“Absolutely not,” Dr. Wallace said positively, and somewhat belligerently. “When I discharge a patient as cured, he’s cured. If there had been any possibility of an immediate recurrence of this condition, I would not have discharged him. Of course, you’ll understand, however, if there’d been some independent shock, some other injury, perhaps, it is possible that another and separate traumatic amnesia might have developed, but it would have been entirely separate and distinct. Of course, there’s nothing except the law of averages which prevents a man who has been run over by an automobile and treated by me going out and immediately becoming involved in another automobile accident. Yet they are separate and distinct accidents.”
“We understand that,” Scanlon said. “Now, what can you tell us about the identification you have made?”
“Well, in view of the condition of the cadaver,” Dr. Wallace observed, “my identification must, of course, be predicated upon certain matters of circumstantial evidence. For instance, it has been definitely established that the man who gave me the name of Carl Packard at the hospital, and who apparently lived in Altaville, was, in reality, an investigator for the Board of Fire Underwriters, named Jason Braun. He had apparently taken the alias of Carl Packard for the purpose of facilitating some of his investigations, and, having recovered his memory as to his alias, he naturally remembered his reason for concealing his true identity. Which is why he never once mentioned the name of Jason Braun to me, but agreed with me in the assumption he was Carl Packard of Altaville.
“Now, the Board of Fire Underwriters has its investigators all fingerprinted and, despite the partial decomposition of the cadaver, the ridges and whorls of the fingers can be readily ascertained. While I am not a fingerprint expert, I am an anatomist and I have carefully compared the fingerprints of the cadaver with those of Jason Braun. Having first assured myself that the man whom I treated was in reality Jason Braun, I have no hesitancy in identifying that man as being one and the same person with the cadaver lying at present in the undertaking parlors adjoining this room.”
“I think that’s all, Dr. Wallace,” Scanlon said.

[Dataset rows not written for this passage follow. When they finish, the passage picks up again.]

(** C6. The epoch check of a search is sound.  Over any well-formed database, between a state a
    search captured and any later one, as long as no batch failed on a volume with rules: the
    data epoch of a volume never goes back, and when it is the same the durable records of the
    volume are the same.  Every way to change records is covered: batches, rules applied after
    them, reconciliation, rebuilds and forgetting a volume. *)
Theorem same_epoch_same_records (E : Env) c s s' v :
  opened c = true -> store_ok (env_CompareStringOrdinal E) (tables c) ->
  rtc (timed_step E) (new_pipeline c) s -> rtc (reported_step E) s s' ->
  data_epoch s v <= data_epoch s' v /\ (data_epoch s' v = data_epoch s v -> volume_same v s s').
Proof.
  intros Ho Hok Hs Hs'. set (W := dom (volumes (tables c))).
  assert (epochs_valid (new_pipeline c)) as Hv by (split; [done|intros i x Hi; cbn in Hi; by rewrite lookup_empty in Hi]).
  destruct (timed_steps_ok E W _ _ Hs) as [Hsync Hval]; [by apply new_pipeline_synced|done|].
  by apply (reported_steps_same E W).
Qed.

(** ** Samples *)

#[export] Instance room_to_tick_dec n s : Decision (room_to_tick n s).
Proof. unfold room_to_tick. apply _. Defined.

Definition other_key : VolumeKey := mkVolumeKey (replicate 16 8) 100.

(** A scan of one volume, then of another. *)
Definition two_volumes : list pipeline_op := [
  DoResolve sample_key; DoMft1 1 [sample_root; sample_work; sample_file]; DoResolve other_key; DoMft1 2 [sample_root; sample_work; sample_file] ].

Definition two_at (i : nat) : IndexPipeline := final (run_ops (sample_env None) (take i two_volumes) sample_start).

Ltac solve_ticks := refine (bool_decide_unpack (room_to_tick _ _) _); vm_compute; exact I.

Lemma scan_fits volume i :
  bool_decide (budget (projection_ (two_at i)) (batch_chars volume (mft1_changes [sample_root; sample_work; sample_file])) 3) = true ->
  op_fits (sample_env None) (two_at i) (DoMft1 volume [sample_root; sample_work; sample_file]).
Proof. intros H. split; [exact sample_scan_ok|]. by apply bool_decide_eq_true in H. Qed.

(** The scan of the second volume leaves epoch and records of the first alone. *)
Lemma same_epoch_same_records_witness :
  data_epoch (two_at 2) 1 = 3 /\ data_epoch (two_at 4) 1 = 3 /\ data_epoch (two_at 4) 2 = 5 /\
  size (Durable (tables (store_ (two_at 4)))) = 6%nat /\ volume_same 1 (two_at 2) (two_at 4).
Proof.
  split; [vm_compute; reflexivity|]. split; [vm_compute; reflexivity|]. split; [vm_compute; reflexivity|]. split; [vm_compute; reflexivity|].
  apply (same_epoch_same_records (sample_env None) (mkConnection true empty_tables 0)).
  - reflexivity.
  - apply empty_tables_ok.
  - eapply rtc_l; [apply (timed_op _ _ (two_at 1) (DoResolve sample_key) true); [done|solve_ticks|vm_compute; reflexivity]|].
    eapply rtc_l; [|apply rtc_refl]. apply (timed_op _ _ (two_at 2) (DoMft1 1 [sample_root; sample_work; sample_file]) true);
      [apply scan_fits; vm_compute; reflexivity|solve_ticks|vm_compute; reflexivity].
  - eapply rtc_l; [apply (reported_op _ _ (two_at 3) (DoResolve other_key) true); [done|solve_ticks|vm_compute; reflexivity|done]|].
    eapply rtc_l; [|apply rtc_refl]. apply (reported_op _ _ (two_at 4) (DoMft1 2 [sample_root; sample_work; sample_file]) true);
      [apply scan_fits; vm_compute; reflexivity|solve_ticks|vm_compute; reflexivity|by left].
  - vm_compute; reflexivity.
Defined.

(** Everything on C: is excluded. *)
Definition exclude_all : VolumeSetting := mkSetting [67; 58] true [mkRule [67; 58; 92] false].

Definition excluded_start (n : nat) : IndexPipeline :=
  final (run_ops (sample_env (Some n)) [DoResolve sample_key; DoRules 1 exclude_all] sample_start).

Definition excluded_scan (n : nat) : result (bool * IndexPipeline) :=
  run_op (sample_env (Some n)) (DoMft1 1 [sample_root; sample_work]) (excluded_start n).

(** A batch that returns false may have been applied.  A scan batch is committed and enters
    the index; then the removal of the records that the rules exclude fails (call 30).  The
    batch returns false, the excluded records stay in the store and in the index, and the data
    epoch of the volume is the old one: searches that captured it before the batch take their
    view for current.  Had the first transaction failed (call 29), nothing would be stored. *)
Theorem failed_prune_keeps_epoch :
  (exists s', excluded_scan 30 = Ok (false, s') /\ size (Durable (tables (store_ s'))) = 2%nat /\
     zlen (live_ids (rows (projection_ s'))) = 2 /\ data_epoch s' 1 = data_epoch (excluded_start 30) 1) /\
  (exists s', excluded_scan 29 = Ok (false, s') /\ tables (store_ s') = tables (store_ (excluded_start 29))) /\
  (exists s', excluded_scan 1000 = Ok (true, s') /\ size (Durable (tables (store_ s'))) = 0%nat /\
     data_epoch s' 1 = data_epoch (excluded_start 1000) 1 + 1).
Proof.
  split; [|split]; (eexists; split; [vm_compute; reflexivity|]); [split; [|split]|..|split]; vm_compute; reflexivity.
Qed.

“Just a moment,” Perry Mason observed. “Might I have the indulgence of the coroner in asking one or two questions?”
The coroner nodded.
“At the time this man, Packard, or Braun, whichever you wish to call him, recovered consciousness at the hospital — that is, when he recovered his knowledge of his identity — did he discuss the accident with you, Doctor?”
“He did.”
“What did he say about it?”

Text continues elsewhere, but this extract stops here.